Kemudian Ibnu Jarir mengatakan, dapat pula ditakwilkan bahwa damir yang terkandung di dalam firman-Nya, "Wasaddaha," kembali (merujuk) kepada Sulaiman atau kepada Allah ﷻ Yakni Allah atau Nabi Sulaiman mencegahnya untuk menyembah selain Allah, karena sesungguhnya dia dahulunya termasuk orang-orang yang kafir. (An-Naml: 43) Menurut hemat kami, pendapat Mujahid diperkuat oleh firman selanjutnya yang membuktikan bahwa sesungguhnya Balqis baru menampakkan keislamannya hanyalah setelah ia memasuki istana kaca. Firman Allah ﷻ: Dikatakan kepadanya.Masuklah ke dalam istana. Maka tatkala dia melihat lantai istana itu, dikiranya kolam air yang besar, dan disingkapkannya kedua betisnya.t (An-Naml: 44) Demikian itu karena sebelumnya Nabi Sulaiman memerintahkan kepada setan-setan agar membangunkan istana besar dari kaca untuknya, lalu dialirkan air di bawah istana tersebut.

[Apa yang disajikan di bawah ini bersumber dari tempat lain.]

Lemma elem_of_keys (P : admissionState → Prop)
    `{!∀ kv : string * admissionState, Decision (P kv.2)}
    (m : gmap string admissionState) d :
  d ∈ sort_strings (filter (λ kv, P kv.2) (map_to_list m)).*1 ↔ ∃ st, m !! d = Some st ∧ P st.
Proof.
  unfold sort_strings. rewrite merge_sort_Permutation, list_elem_of_fmap. split.
  - intros ([k st] & -> & [HP Hk]%list_elem_of_filter). apply elem_of_map_to_list in Hk. eauto.
  - intros (st & Hst & HP). exists (d, st). split; [done|]. apply list_elem_of_filter.
    split; [done|]. by apply elem_of_map_to_list.
Qed.
Lemma NoDup_keys (P : admissionState → Prop)
    `{!∀ kv : string * admissionState, Decision (P kv.2)}
    (m : gmap string admissionState) :
  NoDup (sort_strings (filter (λ kv, P kv.2) (map_to_list m)).*1).
Proof.
  unfold sort_strings. rewrite merge_sort_Permutation.
  apply NoDup_fmap_fst; [|apply NoDup_filter, NoDup_map_to_list].
  intros d st st' [_ H1]%list_elem_of_filter [_ H2]%list_elem_of_filter.
  apply elem_of_map_to_list in H1, H2. congruence.
Qed.

Section PlanProperties.
Context `{UnicodeTables, HostServices, FeedLibs}.

Lemma run_ok_calls {S} (on : S → Indicator → bool → S * option string) u calls u' :
  run_ok on u calls u' → u' = run_calls on u calls.
Proof.
  revert u. induction calls as [|c calls IH]; intros u; cbn; [done|].
  intros (u1 & -> & Hr). by apply IH.
Qed.

(** A plan was made from a complete stream, and its two lists are the retained domains. *)
Lemma plan_lists fuel src mode m limit configured plan :
  NormalizeAdmissionMode mode = Ok m →
  planAdmissionWithLimit fuel src mode limit configured = Some (Ok plan) →
  ∃ n, ends n src ∧ ∀ d, d ∈ (Authoritative plan ++ Contextual plan)%list ↔
    d ∈ retained (if (limit <=? 0)%Z then unboundedFeedDomains else limit)
          (IDomain <$> delivered n src).
Proof.
  unfold planAdmissionWithLimit. intros ->. set (l := if (limit <=? 0)%Z then _ else _).
  destruct (parseIndicatorsWithLimit _ _ _ _ _) as [[st [e|]]|] eqn:Hp; [done| |done].
  intros [= <-]. apply parse_success in Hp as (n & He & Hr%run_ok_calls & _). exists n. split; [done|].
  intros d. pose proof (run_calls_planned m l (delivered n src) [] (∅, 0%Z)
    (seen_limit (newBoundedSeenSet (resolvedFeedDomainLimit configured))) []
    (planned_nil m l)) as [Hm _].
  rewrite <-Hr in Hm. cbn [app] in Hm. rewrite elem_of_app. cbn [Authoritative Contextual summarize].
  rewrite (elem_of_keys (λ st, authoritative st = true)), (elem_of_keys (λ st, authoritative st ≠ true)).
  setoid_rewrite Hm. case_bool_decide; [|naive_solver].
  split; [done|intros _].
  destruct (authoritative (admit_all m (evidence_of (delivered n src) d))) eqn:Ha; [left|right];
    eexists; (split; [done|congruence]).
Qed.

(** C34: for a feed stream that ends, the plan lists, in order and without
    repetition, exactly the distinct domains that fit under the cap: as
    authoritative those the whole stream names as a whole (a bare domain, a URL
    without path, query or fragment, an IP address, or anything in legacy mode)
    or through two different resources, as contextual the others; the calls about
    domains beyond the cap are counted. *)
Theorem admission_exact n fuel src mode m limit configured :
  NormalizeAdmissionMode mode = Ok m → ends n src → n < fuel →
  let inds := delivered n src in
  let R := retained (if (limit <=? 0)%Z then unboundedFeedDomains else limit) (IDomain <$> inds) in
  ∃ plan, planAdmissionWithLimit fuel src mode limit configured = Some (Ok plan)
    ∧ (∀ d, d ∈ Authoritative plan ↔ d ∈ R ∧ corroborating m (evidence_of inds d))
    ∧ (∀ d, d ∈ Contextual plan ↔ d ∈ R ∧ ¬ corroborating m (evidence_of inds d))
    ∧ Sorted str_le (Authoritative plan) ∧ NoDup (Authoritative plan)
    ∧ Sorted str_le (Contextual plan) ∧ NoDup (Contextual plan)
    ∧ UnclassifiableDomains plan =
      Z.of_nat (length (filter (λ d, d ∉ R) (IDomain <$> inds))).
Proof.
  intros Hm He Hf inds R. unfold planAdmissionWithLimit. rewrite Hm.
  set (l := if (limit <=? 0)%Z then _ else _) in *.
  destruct (parse_core (plan_handler m l) (plan_ok m l) n fuel src
    (resolvedFeedDomainLimit configured) (∅, 0%Z) He Hf) as (st & -> & Hc & _).
  cbv beta iota. set (u := user st).
  assert (planned m l inds u) as [Hu Hov].
  { unfold core, parsed_state in Hc. apply (f_equal (λ x, x.1.1.2)) in Hc. cbn [fst snd] in Hc.
    subst u. rewrite Hc. by apply (run_calls_planned m l inds []), planned_nil. }
  eexists. split; [done|]. cbn [Authoritative Contextual UnclassifiableDomains summarize].
  split_and!.
  - intros d. etrans; [apply (elem_of_keys (λ st, authoritative st = true))|]. setoid_rewrite Hu.
    fold R. rewrite <-admit_all_spec. case_bool_decide; naive_solver.
  - intros d. etrans; [apply (elem_of_keys (λ st, authoritative st ≠ true))|]. setoid_rewrite Hu.
    fold R. rewrite <-admit_all_spec. case_bool_decide; naive_solver.
  - apply Sorted_merge_sort, _.
  - apply (NoDup_keys (λ st, authoritative st = true)).
  - apply Sorted_merge_sort, _.
  - apply (NoDup_keys (λ st, authoritative st ≠ true)).
  - done.
Qed.
End PlanProperties.

(** ** Refusals and expiry *)

(** The filter keeps the admissible members, in order, and counts the others. *)
Lemma filter_members_spec `{UnicodeTables, FeedLibs} domains st :
  (filterPublicSuffixMembers domains st).2 = filter (λ d, IsAdmissibleDomain d = true) domains
  ∧ SkippedPublicSuffix (filterPublicSuffixMembers domains st).1 =
    (SkippedPublicSuffix st
     + Z.of_nat (length (filter (λ d, isPublicSuffixMember d = true) domains)))%Z
  ∧ SkippedSharedHost (filterPublicSuffixMembers domains st).1 =
    (SkippedSharedHost st
     + Z.of_nat (length (filter (λ d, isSharedServingRefused d = true) domains)))%Z.
Proof.
  revert st. induction domains as [|d domains IH]; intros st; [cbn; split_and!; [done|lia..]|].
  cbn [filterPublicSuffixMembers]. unfold admitFeedDomain. rewrite !filter_cons.
  assert (IsAdmissibleDomain d = negb (isPublicSuffixMember d) && negb (isSharedServingRefused d))
    as Ha by done.
  destruct (isPublicSuffixMember d) eqn:Hp, (isSharedServingRefused d) eqn:Hs;
    cbn [orb negb andb] in *;
    (match goal with |- context [filterPublicSuffixMembers domains ?s] =>
       specialize (IH s); destruct (filterPublicSuffixMembers domains s) as [st' kept] end);
    cbn in IH |- *; destruct IH as (-> & -> & ->); repeat case_decide; try congruence;
    cbn; split_and!; try done; lia.
Qed.

(** Below 106752 days the duration is exact; from there it wraps. *)
Lemma days_duration_exact days :
  (0 <= days <= 106751)%Z → days_duration days = (days * 86400000000000)%Z.
Proof.
  intros Hd. unfold days_duration, wrap64, hour.
  rewrite (Z.mod_small (days * 24 + 2 ^ 63)) by lia. rewrite Z.mod_small by lia. lia.
Qed.

(** A positive number of days up to 106751 becomes exactly that duration, and a
    member's expiry is never longer than the configured base (14 days when none
    is), is the base itself for a label that is not recycled, and stays positive;
    but no upper bound is checked, so 106752 days become a negative duration. *)
Theorem ttl_bounds `{UnicodeTables} days churn domain base ttl :
  (0 < days <= 106751)%Z → TTLFromDays days = Ok base → ttl = MemberTTL domain base churn →
  base = (days * 86400000000000)%Z ∧ (0 < ttl <= base)%Z
  ∧ (IsChurnProneTenant domain = false → ttl = base)
  ∧ (∃ overflowing, TTLFromDays 106752 = Ok overflowing ∧ (overflowing < 0)%Z
     ∧ MemberTTL domain overflowing 0 = DefaultSyncTTL).
Proof.
  intros Hd Hb ->. unfold TTLFromDays in Hb. rewrite (proj2 (Z.leb_gt _ _)) in Hb by lia.
  injection Hb as <-. rewrite days_duration_exact by lia. split; [done|]. unfold MemberTTL.
  rewrite (proj2 (Z.leb_gt (days * _) 0)) by lia. split_and!.
  - destruct (Z.leb_spec churn 0); cbn [orb]; [lia|].
    destruct (negb _); [lia|]. destruct (Z.leb_spec (days * 86400000000000) churn); lia.
  - destruct (Z.leb_spec churn 0); cbn [orb]; [lia|].
    destruct (negb _); [lia|]. destruct (Z.leb_spec (days * 86400000000000) churn); lia.
  - intros ->. by rewrite orb_true_r.
  - exists (days_duration 106752). by split.
Qed.

Module Examples.
#[local] Instance ex_tables : UnicodeTables := ascii_tables.
#[local] Instance ex_services : HostServices := two_label_services.
(** URLs without user information or port. *)
Definition ex_parse_url (s : string) : option url_parts :=
  match String.index 0 "://" s with
  | None => None
  | Some n =>
      let rest := String.substring (n + 3) (String.length s) s in
      match String.index 0 "/" rest with
      | None => Some (mkURL rest "" "" "")
      | Some m => Some (mkURL (String.substring 0 m rest)
                          (String.substring m (String.length rest) rest) "" "")
      end
  end.
#[local] Instance ex_feed_libs : FeedLibs := {|
  parse_url := ex_parse_url; sha256_sum s := s; public_suffix s := ""; unicode_fields _ := []
|}.

Definition text_feed : FeedSource :=
  mkSource "# feed" ["# feed"; "0.0.0.0 bad.example.com # listed"; "https://cdn.example.net/a";
    "https://one.example.org/x"; "https://cdn.example.net/b"; "localhost"] None (λ _, CsvEOF).
Definition csv_feed : FeedSource :=
  mkSource "1,https://a.example.com/x" [] None
    (λ n, match n with
          | 0 => CsvRow ["1"; "https://a.example.com/x"] | 1 => CsvError | _ => CsvEOF
          end).
(** A callback that records its calls. *)
Definition record (u : list (string * bool)) (i : Indicator) (dup : bool)
    : list (string * bool) * option string := ((u ++ [(IDomain i, dup)])%list, None).

Lemma parse_delivers_witness :
  let inds := delivered 2 csv_feed in
  let ds := IDomain <$> inds in
  ∃ st, parseIndicatorsWithLimit record 3 csv_feed 5 [] = Some (st, None)
    ∧ user st = run_calls record [] (flagged 5 [] inds)
    ∧ Valid (stats st) = Z.of_nat (length (retained 5 ds))
    ∧ (Valid (stats st) + Duplicates (stats st))%Z = Z.of_nat (length inds)
    ∧ TruncatedDomains (stats st) = Z.of_nat (unretained 5 ds).
Proof.
  apply (parse_delivers record 2 3 csv_feed 5 []); [done| |lia].
  split; [done|]. by intros [|[|j]] Hj; [| |lia].
Defined.

Lemma csv_returns_iff_eof_witness :
  let broken := mkSource "a,b" [] None (λ _, CsvError) in
  let p := mkP zero_stats (newBoundedSeenSet 5) [] in
  (∃ fuel r, parseCSVStream record fuel broken p = Some r) ↔ (∃ n, rows broken n = CsvEOF).
Proof. by apply csv_returns_iff_eof. Defined.
Example broken_never_returns fuel :
  parseCSVStream record fuel (mkSource "a,b" [] None (λ _, CsvError))
    (mkP zero_stats (newBoundedSeenSet 5) []) = None.
Proof.
  destruct (parseCSVStream _ _ _ _) as [r|] eqn:Hr; [|done].
  by apply (csv_loop_stops record) in Hr as (j & _ & Hj).
Qed.

Lemma admission_exact_witness :
  let inds := delivered 0 text_feed in
  let R := retained 10 (IDomain <$> inds) in
  ∃ plan, planAdmissionWithLimit 1 text_feed "corroborated-url-host-filter" 10 10 = Some (Ok plan)
    ∧ (∀ d, d ∈ Authoritative plan ↔ d ∈ R ∧ corroborating AdmissionFilter (evidence_of inds d))
    ∧ (∀ d, d ∈ Contextual plan ↔ d ∈ R ∧ ¬ corroborating AdmissionFilter (evidence_of inds d))
    ∧ Sorted str_le (Authoritative plan) ∧ NoDup (Authoritative plan)
    ∧ Sorted str_le (Contextual plan) ∧ NoDup (Contextual plan)
    ∧ UnclassifiableDomains plan =
      Z.of_nat (length (filter (λ d, d ∉ R) (IDomain <$> inds))).
Proof.
  apply (admission_exact 0 1 text_feed "corroborated-url-host-filter" AdmissionFilter 10 10);
    [done..|lia].
Defined.
Example admission_ex : ∃ plan,
  planAdmissionWithLimit 1 text_feed "corroborated-url-host-filter" 10 10 = Some (Ok plan)
  ∧ Authoritative plan = ["bad.example.com"; "cdn.example.net"]
  ∧ Contextual plan = ["one.example.org"].
Proof. eexists. by vm_compute. Qed.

Bagi orang yang tidak mengetahuinya tentu akan menyangkanya air, padahal ada kaca yang menghalang-halanginya. Para ulama berbeda pendapat tentang motivasi yang mendorong Nabi Sulaiman membuat istana kaca tersebut. Menurut suatu pendapat, karena Nabi Sulaiman bertekad akan mengawininya dan menjadikannya sebagai teman hidupnya, mengingat Balqis adalah wanita yang cantik dan mempesona. Tetapi menurut desas-desus, betisnya penuh dengan bulu, dan tumit kakinya seperti tumit kaki hewan (berteracak).
Mendengar berita itu Nabi Sulaiman merasa tidak enak, maka sengaja ia membuat istana tersebut untuk membuktikan kebenaran dari berita tersebut. Demikianlah menurut kisah yang dituturkan oleh Muhammad ibnu Ka'b Al-Qurazi dan lain-lainnya. Setelah Balqis memasuki istana itu dan menyingkapkan kainnya dari betisnya, maka Nabi Sulaiman melihat betis dan kakinya sangat indah. Belum pernah ia melihat wanita yang memiliki betis seindah itu, tetapi sayangnya betisnya berbulu.
Karena Balqis adalah seorang ram lagi masih belum bersuami, maka Sulaiman menginginkan agar bulu itu dilenyapkan dari kedua kakinya. Lalu ada yang mengatakan kepadanya bahwa cara melenyapkannya adalah dengan memakai pisau cukur, tetapi tukang cukur mengatakan tidak mampu melenyapkannya. Nabi Sulaiman tidak suka dengan rambut tersebut, akhirnya ia mengatakan kepada jin, "Buatlah sesuatu selain pisau cukur untuk melenyapkan rambut itu." Maka jin membuatkan untuk Nabi Sulaiman obat Nurah yang khusus untuk menghilangkan rambut.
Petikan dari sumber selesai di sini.